One time at work I went to the Starbucks down the street and got a delicious panini. I was so excited for this panini. Double smoked bacon and chicken.

Delish. I was working the closing shift so I was tired and just wanted to eat my panini. I pulled the little paper bag out and what I assume was the heat from the food had melted the adhesive holding the bag together and my delicious panini is now all over the break room floor.

Immediately my soul crushes, then right afterward, I’m like ‘forget this!’ and picked it right back up and ate it. It was delicious.

A few weeks later my coworkers are chatting away and whatever, one of them offhandedly mentions that our GM watches all the security cam footage on the days she isn’t at work.

She wasn’t at work that day my panini exploded everywhere.

She probably saw me eating that sandwich off the ground like a savage, so to answer the question at hand, that.

“He wasn’t there for a minute before some lady arrived and they started having relations…”

I’m the security supervisor overnight at a food dye processing plant. I sit in a guard shack and watch upwards of 20 camera feeds at a time. One night, one of my officers, who is posted up at the other side of the facility, walks away from his shack and goes to an area behind one of the buildings, out of the way.

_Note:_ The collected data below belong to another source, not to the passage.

(* ===== verification/DebitExamples.v ===== *)
(** * Debits of a small account

    The definitions of [Debits.v] evaluated end to end against the prices of
    [PricingExamples.v], and the inputs at which the theorems about them are applied. *)
From S2P Require Import Prelude GoFloat FloatExact GoStrings GoTime CoreUtils Collections Values RateInterval RatingPlan TimeSpans CallDescriptor RatingProfile CallCost Rating PricingExamples Stateful Balances Accounts Debits Ledger AccountStore Refunds.

(** Only the texts the examples need have a meaning. *)
Definition plain_text : GoText := {|
  ParseFloat s := Err "no float";
  ParseDuration s := if decide (s = "1s") then Ok Second else Err "no duration";
  ParseTimeDetectLayout s tz := Err "no time"; FormatFloat f := ""; Duration_String d := Itoa d;
  Format_RFC3339 t := ""; ToJSON v := ""; sprint v := ""; type_name v := "";
  opaque_field n := None; opaque_elem n i := Err NOT_FOUND; opaque_paths n s := [];
  opaque_type n := n; opaque_comparable n := false; opaque_struct n := false |}.

(** A group shared by two accounts, with the strategy that does not look for the
    account's own balance. *)
Definition family : SharedGroup :=
  mkSharedGroup "family" {["*any" := Some (mkSharingParameters "*lowest" "")]}
    (Some {["t:1001" := true; "t:1002" := true]}).

Definition plain_accounts : AccountData := {|
  GenUUID n := Itoa (Z.of_nat n);
  rand_Perm k n := seq 0 n;
  rand_Perm_perm k n := Permutation_refl _;
  dm_GetSharedGroup s := if decide (s = "family") then Ok (Some family) else Err ErrNotFound;
  dm_GetAccount_error s := None;
  dm_SetAccount_error s := None;
  acc_now := zero_time;
  BalanceRatingSubject := {["*any" := "*zero1ns"; "*voice" := "*zero1s"]} |}.

Section examples.
#[local] Existing Instances plain_text plain_accounts reference_runtime.
#[local] Instance prices : RatingData := minute_prices (f_of_Z 100).

Definition money (uuid : string) (value : Z) : Balance := new_balance uuid "money" (f_of_Z value).
Definition account_of (name : string) (balances : gmap string (list Balance)) : StoredAccount :=
  mkStoredAccount name balances false false.
(** A call of two minutes, one unit a minute, of "1001". *)
Definition before (db : gmap string StoredAccount) : AccountState :=
  mkAccountState (noon_request "1001") [] [] db 0 0 [].

(** The values of the balances of an account in the database. *)
Definition values (st : AccountState) (name kind : string) : list (string * float64) :=
  match as_db st !! name with
  | Some sa => map (λ b, (b_Uuid b, b_Value b)) (default [] (sa_BalanceMap sa !! kind))
  | None => []
  end.
Definition charged (r : res (CallCost * AccountSummary)) : option float64 :=
  match r with Ok (cc, _) => Some (cc_Cost cc) | _ => None end.

Definition one_account (value : Z) : AccountState :=
  before {["t:1001" := account_of "t:1001" {[MONETARY := [money "m" value]]}]}.

Lemma Debit_two_minutes :
  let '(r, st) := Debit 1000 9 (one_account 5) in
  charged r = Some (f_of_Z 2) ∧ values st "t:1001" MONETARY = [("m", f_of_Z 3)].
Proof. vm_compute. split; reflexivity. Qed.

(** The increments of a debit, as the refund gets them. *)
Definition refund_request (r : res (CallCost * AccountSummary)) : CallDescriptor :=
  match r with
  | Ok (cc, _) =>
      let cd := noon_request "1001" in
      mkCallDescriptor (cd_Category cd) (cd_Tenant cd) (cd_Subject cd) (cd_Account cd)
        (cd_Destination cd) (cd_TimeStart cd) (cd_TimeEnd cd) (cd_LoopIndex cd)
        (cd_DurationIndex cd) "" [] (Some (spans_incs (cc_Timespans cc))) VOICE ∅ f0 0 f0 "" ""
        false false false false
  | _ => noon_request ""
  end.
(** A debit and the refund of all of its increments. *)
Definition debit_and_refund (st : AccountState) : AccountState :=
  let '(r, st) := Debit 1000 9 st in (RefundIncrements (refund_request r) st).2.

Lemma refund_after_debit : values (debit_and_refund (one_account 5)) "t:1001" MONETARY = [("m", f_of_Z 5)].
Proof. vm_compute. reflexivity. Qed.

(** *** Two balances *)

Definition units_of (b : Balance) (subject : string) (groups : list string) : Balance :=
  mkBalance (b_Uuid b) (b_ID b) (b_Value b) (b_ExpirationDate b) (b_Weight b) (b_DestinationIDs b)
    subject (b_Categories b) (Some (list_to_map (map (λ g, (g, true)) groups))) (b_Timings b)
    (b_TimingIDs b) (b_Disabled b) (b_Factor b) (b_Blocker b) (b_precision b) (b_account b)
    (b_dirty b).
Definition two_balances (kind : string) (units money : Balance) : gmap string (list Balance) :=
  <[kind := [units]]> {[MONETARY := [money]]}.

(** One of the two minutes is paid with units of this kind. *)
Definition half (kind : string) : AccountState :=
  before {["t:1001" := account_of "t:1001"
    (two_balances kind (units_of (money "u" (60 * Second)) "*zero1s" []) (money "m" 5))]}.

(** Refunding a call that a generic balance paid in part gives nothing back, not even the
    money: the balance is looked for among those of the type of the call, and the first
    increment that is not found ends the refund. *)
Theorem refund_of_generic_units_stops :
  values (debit_and_refund (half VOICE)) "t:1001" VOICE = [("u", f_of_Z (60 * Second))] ∧
  values (debit_and_refund (half VOICE)) "t:1001" MONETARY = [("m", f_of_Z 5)] ∧
  values (debit_and_refund (half GENERIC)) "t:1001" GENERIC = [("u", f0)] ∧
  values (debit_and_refund (half GENERIC)) "t:1001" MONETARY = [("m", f_of_Z 4)].
Proof. vm_compute. split_and!; reflexivity. Qed.

(** Units with a price of their own and no money; the account may not become negative. *)
Definition denied : AccountState :=
  let st := before {["t:1001" := account_of "t:1001"
    (two_balances VOICE (units_of (money "u" (120 * Second)) "1001" []) (money "m" 0))]} in
  let cd := noon_request "1001" in
  (set_cd (mkCallDescriptor (cd_Category cd) (cd_Tenant cd) (cd_Subject cd) (cd_Account cd)
     (cd_Destination cd) (cd_TimeStart cd) (cd_TimeEnd cd) (cd_LoopIndex cd) (cd_DurationIndex cd)
     "" [] None "" ∅ f0 0 f0 "" "" false false false true) st).2.

(** A request that denies a negative account makes it negative: units with a price of
    their own take the money from the default balance, whatever it has, when no other has
    enough; the flag of the request is not looked at. *)
Theorem priced_units_overdraw_denied_account :
  cd_DenyNegativeAccount (as_cd denied) = true ∧
  let '(r, st) := Debit 1000 9 denied in
  charged r = Some (f_of_Z 2) ∧
  values st "t:1001" MONETARY = [("m", f0); ("0", f_of_Z (-2))].
Proof. vm_compute. split_and!; reflexivity. Qed.

(** The caller has empty balances in the group; the other member has a minute and money. *)
Definition shared : AccountState :=
  let in_family b := units_of b "" ["family"] in
  before (<["t:1001" := account_of "t:1001"
             (two_balances VOICE (in_family (money "v" 0)) (in_family (money "m" 0)))]>
          {["t:1002" := account_of "t:1002"
             (two_balances VOICE (units_of (money "u" (60 * Second)) "*zero1s" ["family"])
                (in_family (money "n" 5)))]}).

(** A call that a shared minute and shared money of the same other member pay is charged
    its price, and the money is not taken: the member is read from the database once for
    the units and once for the money, and of the two copies the one with the units, saved
    last, overwrites the other. *)
Theorem shared_money_debit_is_lost :
  let '(r, st) := Debit 1000 9 shared in
  charged r = Some f1 ∧
  values st "t:1002" VOICE = [("u", f0)] ∧
  values st "t:1002" MONETARY = [("n", f_of_Z 5)].
Proof. vm_compute. split_and!; reflexivity. Qed.

(** *** Rounding *)

(** Four tenths a minute, rounded to whole units. *)
Definition rounded_prices : RatingData :=
  let rate := mkRIRate f0 ROUNDING_MIDDLE 0 f0 "" (Some [mkRate 0 (f_of_ratio 4 10) Minute Minute]) "r" in
  {| dm_GetRatingProfile key :=
       match profiles !! key with Some rpf => Ok (Some rpf) | None => Err ErrNotFound end;
     dm_GetRatingPlan id :=
       Ok (Some (AddRateInterval rit_tag rir_tag (mkRatingPlan "RP" ∅ ∅ None) META_ANY
                   [mkRateInterval (Some (from "00:00:00")) (Some rate) f0]));
     dm_GetReverseDestination _ := Err ErrNotFound;
     rpSubjectPrefixMatching := false |}.

Definition asks_rounding (st : AccountState) : AccountState :=
  let cd := as_cd st in
  (set_cd (mkCallDescriptor (cd_Category cd) (cd_Tenant cd) (cd_Subject cd) (cd_Account cd)
     (cd_Destination cd) (cd_TimeStart cd) (cd_TimeEnd cd) (cd_LoopIndex cd) (cd_DurationIndex cd)
     "" [] None "" ∅ f0 0 f0 "" "" false true false false) st).2.

(** Asking how long a session may last takes money from the account: the dry run works on
    a copy, and the correction of its rounding is made in the database. *)
Theorem session_query_moves_money :
  let '(r, st) := @GetMaxSessionDuration _ _ rounded_prices _ 1000 9 (asks_rounding (one_account 5)) in
  r = Ok (2 * Minute) ∧
  values (one_account 5) "t:1001" MONETARY = [("m", f_of_Z 5)] ∧
  values st "t:1001" MONETARY = [("m", f_of_ratio 48 10)].
Proof. vm_compute. split_and!; reflexivity. Qed.

(** ** Where the theorems apply *)

(** The account in memory, with a balance of five units. *)
Definition in_memory (cd : CallDescriptor) : AccountState :=
  mkAccountState cd [b_set_account (money "m" 5) (Some 0%nat)]
    [mkAccount "t:1001" {[MONETARY := [0%nat]]} false false] ∅ 0 0 [].
Definition loops := general_loop 1000 9 9 [] [0%nat] true false
  (CreateCallCost (noon_request "1001")) false (in_memory (noon_request "1001")).


Definition one_debit := debitMoney 1000 9 0 0 [0%nat] true false false (in_memory (noon_request "1001")).
Definition part_incs (r : option CallCost) : Increments := default [] ((spans_incs ∘ cc_Timespans) <$> r).

Lemma whole_small (z : Z) : - 9000000000 <= z <= 9000000000 → whole (f_of_Z z) z.
Proof. intros Hz. split; [reflexivity|]. unfold exact_range. lia. Qed.

Lemma whole_costs_of (incs : Increments) (zs : list Z) :
  inc_Cost <$> incs = f_of_Z <$> zs → Forall (λ z, 0 <= z <= 9000000000) zs → whole_costs incs zs.
Proof.
  revert zs. induction incs as [|inc incs IH]; intros [|z zs] E Hz; [constructor|discriminate..|].
  injection E as E1 E2. inversion Hz; subst. constructor; [|by apply IH].
  rewrite E1. split; [apply whole_small; lia|lia].
Qed.


Definition fee_cost : CallCost :=
  cc_set_Timespans (CreateCallCost (noon_request "1001"))
    [ts_set_interval (new_span (Date 2020 3 2 11 59 0 0 UTC) (Date 2020 3 2 12 1 0 0 UTC))
       (Some (mkRateInterval None (Some (mkRIRate f1 "*middle" 4 f0 "" None "fee")) f0))].

Lemma DebitConnectionFee_spec_witness :
  ∃ debited st', DebitConnectionFee 0 fee_cost [0%nat] true true (in_memory (noon_request "1001"))
                 = (Ok (true, debited, fee_cost), st') ∧
                 replaced 0 (b_set_account (money "m" 5) (Some 0%nat)) debited
                   (in_memory (noon_request "1001")) st' ∧ b_Value debited = f_of_Z 4.
Proof.
  assert (match DebitConnectionFee 0 fee_cost [0%nat] true true (in_memory (noon_request "1001")) with
          | (Ok (ok, b, cc), _) => ok = true ∧ b_Value b = f_of_Z 4 ∧ cc = fee_cost | _ => False end) as Hl
    by (vm_compute; split_and!; reflexivity).
  destruct (DebitConnectionFee _ _ _ _ _ _) as [[[[ok b] cc]|e|] st'] eqn:E; [|destruct Hl..].
  destruct Hl as (-> & Hb & ->). exists b, st'. split; [reflexivity|].
  destruct (DebitConnectionFee_spec 0 fee_cost [0%nat] true true _ _ _ _ _ E)
    as [(pre & l & post & b0 & Em & _ & Hb0 & _ & Hc)|(Hall & _)].
  - destruct pre as [|? []]; [|discriminate..]. injection Em as <- _. injection Hb0 as <-.
    destruct Hc as (_ & -> & Hr). split; [exact Hr|exact Hb].
  - exfalso. inversion Hall as [|? ? [Hp _]]. discriminate Hp.
Defined.

Lemma load_save_account_witness :
  ∃ a st1, dm_GetAccount "t:1001" (one_account 5) = (Ok (Some a), st1) ∧
           as_db (dm_SetAccount a st1).2 = as_db (one_account 5).
Proof.
  destruct (load_save_account "t:1001" (account_of "t:1001" {[MONETARY := [money "m" 5]]})
              (one_account 5)) as (a & st1 & E & _ & _ & Hdb);
    [reflexivity|reflexivity|reflexivity|reflexivity| |].
  - apply map_Forall_singleton. repeat constructor.
  - exists a, st1. split; [exact E|exact Hdb].
Defined.

Definition paid_minute : Increment :=
  mkIncrement Minute f1 (Some (mkDebitInfo None (Some (mkMonetaryInfo "m" "money" f0 None)) "t:1001"))
    0 true.
Definition two_minutes_back : CallDescriptor :=
  let cd := noon_request "1001" in
  mkCallDescriptor (cd_Category cd) (cd_Tenant cd) (cd_Subject cd) (cd_Account cd)
    (cd_Destination cd) (cd_TimeStart cd) (cd_TimeEnd cd) (cd_LoopIndex cd) (cd_DurationIndex cd)
    "" [] (Some [paid_minute; paid_minute]) VOICE ∅ f0 0 f0 "" "" false false false false.

End examples.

He apparently thought there weren’t any cameras watching that particular area because he wasn’t there for a minute before some lady arrived and they started having relations, right there.

When they were done, she left and he went right back to his post. He had no idea I saw the whole thing. I didn’t talk to him about it, but I called my operations manager over in the office the next morning and told him about it.

The officer wasn’t fired. He was transferred, however. Bull, in my opinion. When an officer can be fired for being late, they should be fired for abandoning their post to meet with a lady of the night.

“The guy just took his hand out of his pocket, grabbed the goose by the neck, snapped it…”

Used to work security for a mall back in Kansas City, that city was chalk full of geese when it wasn’t winter. One day one of the store clerks called me up and told me to get animal control to dispose of a dead goose in our parking lot.

I went to the front to check it out and sure enough, there was a dead goose lying in the middle of the parking lot. Called animal control and they had it removed from the premises. Out of curiosity, I went into the back and started viewing the cameras for the parking lot thinking the goose may have just died of sickness or somebody accidentally ran him over with their car.

Nope.

Apparently, this particular goose wandered onto the parking lot and started terrorizing anyone that got near him. If you’ve encountered a goose before, you would know how much a mean bird those things are.

Everybody that came out of the store basically had to walk around the goose to get to their car, except for one guy. This dude, wearing a striped sweater and khakis, holding a bag in one hand and his other hand in his pocket started walking straight to his car.

He literally didn’t care at all that the goose was flapping his wings and honking at him, telling him to run off. The guy was about 4 feet from the goose when the goose started charging him trying to mess him up.

The guy just took his hand out of his pocket, grabbed the goose by the neck, snapped it, dropped the body in the middle of the parking lot and proceeded to get into his car and drive off.

I don’t know why, but the way he just nonchalantly snapped a goose’s neck with his bare hand and left its body for dead sent a chill down my spine.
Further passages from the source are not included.